The Seeker

The Seeker is a machine entity which travels the world virtually, and describes for us what it sees. Named for Ptah-Seker, the artist/technologist god of the Ancient Egyptians, who created the world by speaking the words to describe it, this project looks at how the act of describing the world might establish a whole new worldview for machines and humans alike.

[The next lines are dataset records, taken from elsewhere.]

Lemma idsBelow_snoc (f o : nat) (items : list FileItem) (x : FileItem) :
  idsBelow f o items ->
  (id x = "folder-" ++ Js.string_of_index f
   \/ id x = "file-" ++ Js.string_of_index o) ->
  idsBelow (S f) (S o) (items ++ [x])%list
  /\ (id x = "folder-" ++ Js.string_of_index f ->
      idsBelow (S f) o (items ++ [x])%list)
  /\ (id x = "file-" ++ Js.string_of_index o ->
      idsBelow f (S o) (items ++ [x])%list).
Proof.
  intros [Hnd Hb] Hx.
  assert (Hfresh : ~ In (id x) (map id items)).
  { intros Hin. apply in_map_iff in Hin as [y [Hy Hin]].
    destruct (Hb y Hin) as [[j [Hj E]]|[j [Hj E]]];
      rewrite E in Hy; destruct Hx as [Hx|Hx]; rewrite Hx in Hy.
    - simpl in Hy. injection Hy as Hy.
      apply string_of_index_inj in Hy. lia.
    - discriminate Hy.
    - discriminate Hy.
    - simpl in Hy. injection Hy as Hy.
      apply string_of_index_inj in Hy. lia. }
  assert (Hnd' : NoDup (map id (items ++ [x])%list)).
  { rewrite map_app. apply NoDup_app; [exact Hnd| |].
    - constructor; [intros []|constructor].
    - intros a Ha [<-|[]]. now apply Hfresh. }
  assert (Hold : forall f' o', f <= f' -> o <= o' ->
            forall item, In item items ->
              (exists j, j < f' /\ id item = "folder-" ++ Js.string_of_index j)
              \/ (exists j, j < o' /\ id item = "file-" ++ Js.string_of_index j)).
  { intros f' o' Hf Ho item Hin.
    destruct (Hb item Hin) as [[j [Hj E]]|[j [Hj E]]].
    - left. exists j. split; [lia|exact E].
    - right. exists j. split; [lia|exact E]. }
  split; [|split].
  - split; [exact Hnd'|]. intros item Hin.
    apply in_app_or in Hin as [Hin|[<-|[]]]; [apply Hold; auto|].
    destruct Hx as [Hx|Hx]; [left; exists f | right; exists o]; auto.
  - intros E. split; [exact Hnd'|]. intros item Hin.
    apply in_app_or in Hin as [Hin|[<-|[]]]; [apply Hold; auto|].
    left. exists f. auto.
  - intros E. split; [exact Hnd'|]. intros item Hin.
    apply in_app_or in Hin as [Hin|[<-|[]]]; [apply Hold; auto|].
    right. exists o. auto.
Qed.

Lemma folders_idsBelow (currentPath : string) (l : list string)
    (i : nat) (items : list FileItem) :
  idsBelow i 0 items ->
  idsBelow (i + List.length l) 0 (forEach (pushFolder currentPath) l i items).
Proof.
  revert i items. induction l as [|x r IH]; intros i items H; simpl.
  - now rewrite Nat.add_0_r.
  - replace (i + S (List.length r)) with (S i + List.length r) by lia.
    apply IH. unfold pushFolder.
    destruct (folderName currentPath x) as [n|];
      [|eapply idsBelow_weaken; [| |exact H]; lia].
    destruct (Js.truthy n);
      [|eapply idsBelow_weaken; [| |exact H]; lia].
    match goal with
    | |- idsBelow _ _ (items ++ [?it])%list =>
        destruct (idsBelow_snoc i 0 items it H (or_introl eq_refl))
          as [_ [Hf _]]
    end.
    now apply Hf.
Qed.

Lemma objects_idsBelow (currentPath : string) (l : list ObjectInfo)
    (f i : nat) (items : list FileItem) :
  idsBelow f i items ->
  idsBelow f (i + List.length l)
    (forEach (pushObject formatFileSize formatDate currentPath) l i items).
Proof.
  revert i items. induction l as [|x r IH]; intros i items H; simpl.
  - now rewrite Nat.add_0_r.
  - replace (i + S (List.length r)) with (S i + List.length r) by lia.
    apply IH. unfold pushObject.
    destruct (fileName currentPath x) as [n|];
      [|eapply idsBelow_weaken; [| |exact H]; lia].
    destruct (Js.truthy n);
      [|eapply idsBelow_weaken; [| |exact H]; lia].
    match goal with
    | |- idsBelow _ _ (items ++ [?it])%list =>
        destruct (idsBelow_snoc f i items it H (or_intror eq_refl))
          as [_ [_ Ho]]
    end.
    now apply Ho.
Qed.

(** X4. The ids of the items of a view are pairwise different, whatever
    the listing: each is [folder-j] with [j] below the number of common
    prefixes or [file-j] with [j] below the number of objects. *)
Theorem item_ids_distinct (currentPath : string) (folders : list string)
    (objects : list ObjectInfo) :
  idsBelow (List.length folders) (List.length objects)
    (convertToFileItems formatFileSize formatDate currentPath folders
       objects).
Proof.
  unfold convertToFileItems.
  apply (objects_idsBelow currentPath objects (List.length folders) 0).
  apply (folders_idsBelow currentPath folders 0 []).
  split; [constructor|]. intros item [].
Qed.

End ViewFacts.

Section DelimitedListing.

Import S3Service FileExplorer Predicates.

Variable formatFileSize : N -> string.
Variable formatDate : string -> string.

Lemma object_items_names (currentPath : string) (l : list ObjectInfo)
    (index : nat) :
  names (forEach (pushObject formatFileSize formatDate currentPath) l index [])
  = flat_map (shownFileName currentPath) l.
Proof.
  revert index. induction l as [|x r IH]; intros index; simpl;
    [reflexivity|].
  rewrite forEach_pushObject. unfold names in *.
  rewrite map_app, IH. f_equal.
  unfold pushObject, shownFileName.
  destruct (fileName currentPath x) as [n|]; [|reflexivity].
  destruct (Js.truthy n); reflexivity.
Qed.

Lemma currentPath_of_segments (segments : list string) :
  Forall (fun s => validSegment s = true) segments ->
  currentPrefix (pathOfSegments segments) = Spec.toStoragePrefix segments
  /\ String.eqb (pathOfSegments segments) "/"
     = negb (Js.truthy (Spec.toStoragePrefix segments)).
Proof.
  intros Hv. rewrite pathOfSegments_spec. unfold currentPrefix.
  destruct segments as [|s r]; [split; reflexivity|].
  destruct (toStoragePrefix_head (s :: r) ltac:(discriminate) Hv)
    as [Ht _].
  destruct (Spec.toStoragePrefix (s :: r)) as [|c t]; [discriminate|].
  split; reflexivity.
Qed.

Lemma first_segment_of_child (n : string) :
  Js.includes slash n = false ->
  Js.first (Js.split slash (n ++ "/")) = Some n.
Proof.
  intros Hi. change (n ++ "/") with (n ++ String slash "").
  now rewrite split_app, split_without_sep.
Qed.

Lemma folderName_child (segments : list string) (n : string) :
  Forall (fun s => validSegment s = true) segments ->
  validSegment n = true ->
  contributedName (pathOfSegments segments)
    (Spec.toStoragePrefix segments ++ n ++ "/") = [n].
Proof.
  intros Hv Hn. destruct (validSegment_parts n Hn) as [Ht Hi].
  destruct (currentPath_of_segments segments Hv) as [Hcp _].
  unfold contributedName, folderName. rewrite Hcp, startsWith_append.
  rewrite andb_true_r.
  destruct (Js.truthy (Spec.toStoragePrefix segments)) eqn:Hp.
  - rewrite substring_from_append, first_segment_of_child by exact Hi.
    now rewrite Ht.
  - destruct (Spec.toStoragePrefix segments); [|discriminate].
    simpl append. rewrite first_segment_of_child by exact Hi.
    now rewrite Ht.
Qed.

Lemma fileName_child (segments : list string) (obj : ObjectInfo)
    (leaf : string) :
  Forall (fun s => validSegment s = true) segments ->
  validSegment leaf = true ->
  key obj = Spec.toStoragePrefix segments ++ leaf ->
  shownFileName (pathOfSegments segments) obj = [leaf].
Proof.
  intros Hv Hl Hk. destruct (validSegment_parts leaf Hl) as [Ht Hi].
  destruct (currentPath_of_segments segments Hv) as [Hcp Heq].
  unfold shownFileName, fileName. rewrite Hcp, Heq, Hk.
  rewrite (endsWith_slash_segment _ _ Ht Hi).
  destruct (Js.truthy (Spec.toStoragePrefix segments)) eqn:Hp; simpl.
  - rewrite startsWith_append, substring_from_append.
    destruct (validSegment_head leaf Hl) as [c [rest [-> Hc]]].
    simpl Js.startsWith. fold slash. rewrite Hc. simpl.
    simpl in Hi. rewrite Hi. reflexivity.
  - destruct (Spec.toStoragePrefix segments); [|discriminate].
    simpl. rewrite Hi. simpl. now rewrite Ht.
Qed.

(** X5. For a path made of valid segments and a listing as a delimited
    listing of its prefix gives it (common prefixes [prefix + name + /],
    object keys [prefix + name], the names being valid segments), the view
    shows exactly the names of the listing: the folders first, then the
    objects, each in listing order. *)
Theorem view_of_delimited_listing (segments folderNames : list string)
    (objects : list ObjectInfo) :
  Forall (fun s => validSegment s = true) segments ->
  Forall (fun n => validSegment n = true) folderNames ->
  Forall (fun o => exists leaf,
              validSegment leaf = true
              /\ key o = Spec.toStoragePrefix segments ++ leaf) objects ->
  names
    (convertToFileItems formatFileSize formatDate (pathOfSegments segments)
       (map (fun n => Spec.toStoragePrefix segments ++ n ++ "/") folderNames)
       objects)
  = (folderNames
     ++ map (fun o =>
               Js.substring_from
                 (String.length (Spec.toStoragePrefix segments)) (key o))
          objects)%list.
Proof.
  intros Hv Hf Ho. unfold convertToFileItems.
  rewrite forEach_pushObject. unfold names.
  rewrite map_app. f_equal.
  - change (map name ?l) with (names l). rewrite folder_items_names.
    induction Hf as [|n r Hn Hr IH]; [reflexivity|].
    simpl. now rewrite (folderName_child segments n Hv Hn), IH.
  - change (map name ?l) with (names l). rewrite object_items_names.
    induction Ho as [|o r [leaf [Hl Hk]] Hr IH]; [reflexivity|].
    simpl. rewrite (fileName_child segments o leaf Hv Hl Hk), IH.
    now rewrite Hk, substring_from_append.
Qed.

End DelimitedListing.

Lemma view_of_delimited_listing_witness :
  Predicates.names
    (FileExplorer.convertToFileItems Scenario.formatFileSize
       Scenario.formatDate (FileExplorer.pathOfSegments ["photos"])
       (map (fun n => Spec.toStoragePrefix ["photos"] ++ n ++ "/")
          ["2023"; "2024"])
       [Scenario.object "photos/beach.jpg" None])
  = ["2023"; "2024"; "beach.jpg"].
Proof.
  apply (view_of_delimited_listing Scenario.formatFileSize
           Scenario.formatDate ["photos"] ["2023"; "2024"]
           [Scenario.object "photos/beach.jpg" None]).
  - repeat constructor.
  - repeat constructor.
  - constructor; [|constructor]. exists "beach.jpg". split; reflexivity.
Defined.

Thompson’s interest in the machine gaze began with her 2016-17 project on global surveillance: Backdoored. Here she was collecting screenshots taken through unprotected online security cameras, and examining the privacy and social impact of the growing ‘Internet of Things’. She explains “I became increasingly interested in the machinic genesis of the images I was collecting. They are generated in the instant that a search-bot discovers an unprotected security camera. There is no human agency involved, only an emergent system acting on algorithmic ‘instinct’. Our machines are looking back at us, and I started wondering what they could see and how they were learning to interpret that vision.”

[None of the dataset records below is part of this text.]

(** * meal_max: the kitchen model and the random.org client

    A shallow embedding of [meal_max/models/kitchen_model.py] and
    [meal_max/utils/random_utils.py].

    - Python [float] and SQLite [REAL] are IEEE binary64 numbers: Rocq's
      primitive [float].
    - The [meals] table is a finite map from the primary key [id] to the
      remaining columns.
    - Every function of the kitchen model runs in a state-and-exception
      monad over the database; the state also keeps the trace of what was
      asked of the connection, which is what the repository's tests read
      back from their mock cursor.
    - Exceptions keep their Python class and the message they are raised
      with; [kind_of] reads the error kind off both.
    - [cursor.execute] binds a Python int as a 64-bit INTEGER and raises
      OverflowError, before it runs the statement, for an int that does not
      fit: an id of a [WHERE id = ?], an int price of the INSERT. *)

From Stdlib Require Import ZArith Uint63 Floats Ascii Lia.
From stdpp Require Import gmap strings list sorting.

Open Scope Z_scope.

(** * The embedding *)

(** ** IEEE doubles *)

Module Real.

(** Conversion of an integer to the nearest double (what SQLite does to
    an INTEGER operand of a REAL operation, and to an integer stored in a
    REAL column). *)
Definition of_int (z : Z) : float :=
  SF2Prim (binary_normalize prec emax z 0 false).

(** The order SQLite sorts REAL values by.  A NaN, which SQLite keeps as
    NULL, sorts below every number. *)
Definition le (a b : float) : bool := is_nan a || (a <=? b)%float.

(** Nearest integer to [n / d], ties to even ([0 < d]). *)
Definition half_even (n d : Z) : Z :=
  let q := n / d in
  let r := n mod d in
  match 2 * r ?= d with
  | Lt => q
  | Gt => q + 1
  | Eq => if Z.even q then q else q + 1
  end.

(** Python's [round(x, 1)] on a float.  CPython prints the exact value of
    [x] with one digit after the point, correctly rounded with ties to
    even, and reads that decimal back as the nearest double; infinities,
    NaN and zeros round to themselves.  [x] is [m * 2^e] exactly, so the
    number of tenths is the rounded [10 * m * 2^e], and the result is the
    correctly rounded quotient of the tenths by ten. *)
Definition round1 (x : float) : float :=
  match Prim2SF x with
  | S754_finite s m e =>
      let tenths :=
        if 0 <=? e then Zpos m * 10 * 2 ^ e
        else half_even (Zpos m * 10) (2 ^ (- e)) in
      match tenths with
      | Zpos t =>
          SF2Prim (SFdiv prec emax (S754_finite s t 0) (S754_finite false 10 0))
      | _ => SF2Prim (S754_zero s)
      end
  | _ => x
  end.

End Real.

(** ** Python values and exceptions *)

(** The values a caller may pass where the code tests the type at run time
    (the [price] argument). *)
Inductive pyval :=
| PyFloat (f : float)
| PyInt (z : Z)
| PyStr (s : string)
| PyNone.

(** [isinstance(v, (int, float))] *)
Definition isinstance_int_float (v : pyval) : bool :=
  match v with
  | PyFloat _ | PyInt _ => true
  | _ => false
  end.

(** What made a request fail, other than a timeout: an exception of
    [requests.get], with its text, or the HTTPError that
    [raise_for_status] raises on a status from 400 to 599. *)
Inductive failure :=
| Get_raised (text : string)
| Bad_status (status_code : Z).

(** The messages the exceptions are raised with, with the values that are
    formatted into them. *)
Inductive message :=
| Price_must_be_positive                (* "Price must be a positive value." *)
| Difficulty_must_be                    (* "Difficulty must be 'LOW', 'MED', or 'HIGH'." *)
| Invalid_price (price : pyval)         (* "Invalid price: {price}. Price must be a positive number." *)
| Invalid_difficulty (level : string)   (* "Invalid difficulty level: {difficulty}. Must be ..." *)
| Meal_already_exists (name : string)   (* "Meal with name '{meal}' already exists" *)
| Id_has_been_deleted (i : Z)           (* "Meal with ID {meal_id} has been deleted" *)
| Id_not_found (i : Z)                  (* "Meal with ID {meal_id} not found" *)
| Name_has_been_deleted (name : string) (* "Meal with name {meal_name} has been deleted" *)
| Name_not_found (name : string)        (* "Meal with name {meal_name} not found" *)
| Invalid_sort_by (key : string)        (* "Invalid sort_by parameter: %s" *)
| Invalid_result (res : string)         (* "Invalid result: {result}. Expected 'win' or 'loss'." *)
| Invalid_response (text : string)      (* "Invalid response from random.org: %s" *)
| Request_timed_out                     (* "Request to random.org timed out." *)
| Request_failed (cause : failure).     (* "Request to random.org failed: %s" *)

Inductive exn :=
| ValueError (msg : message)
| RuntimeError (msg : message)
| TypeError
| OverflowError                         (* raised by sqlite3 for an int it cannot bind *)
| IntegrityError                        (* sqlite3.IntegrityError, a sqlite3.Error *)
| RequestsTimeout                       (* requests.exceptions.Timeout *)
| RequestException (cause : failure).   (* any other requests.exceptions.RequestException *)

(** The class of an exception, as [type(e).__name__] names it. *)
Definition class_of (e : exn) : string :=
  match e with
  | ValueError _ => "ValueError"
  | RuntimeError _ => "RuntimeError"
  | TypeError => "TypeError"
  | OverflowError => "OverflowError"
  | IntegrityError => "IntegrityError"
  | RequestsTimeout => "Timeout"
  | RequestException _ => "RequestException"
  end.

With accelerating advances in image recognition and object identification software, an entirely new way of seeing the world is evolving. One where the relationship between viewer and viewed will be transformed, and everything seen is objectified (the sadistic machine gaze?). This evolving machinic visual landscape will become codified within the DNA of future intelligent systems and AIs. But what is the topography of this new visual landscape? We have already seen the development of ‘machine bias’ in language analysis algorithms – the results of human bias inherent in their training. What are the machines learning to find worthy (or unworthy) of their visual attention?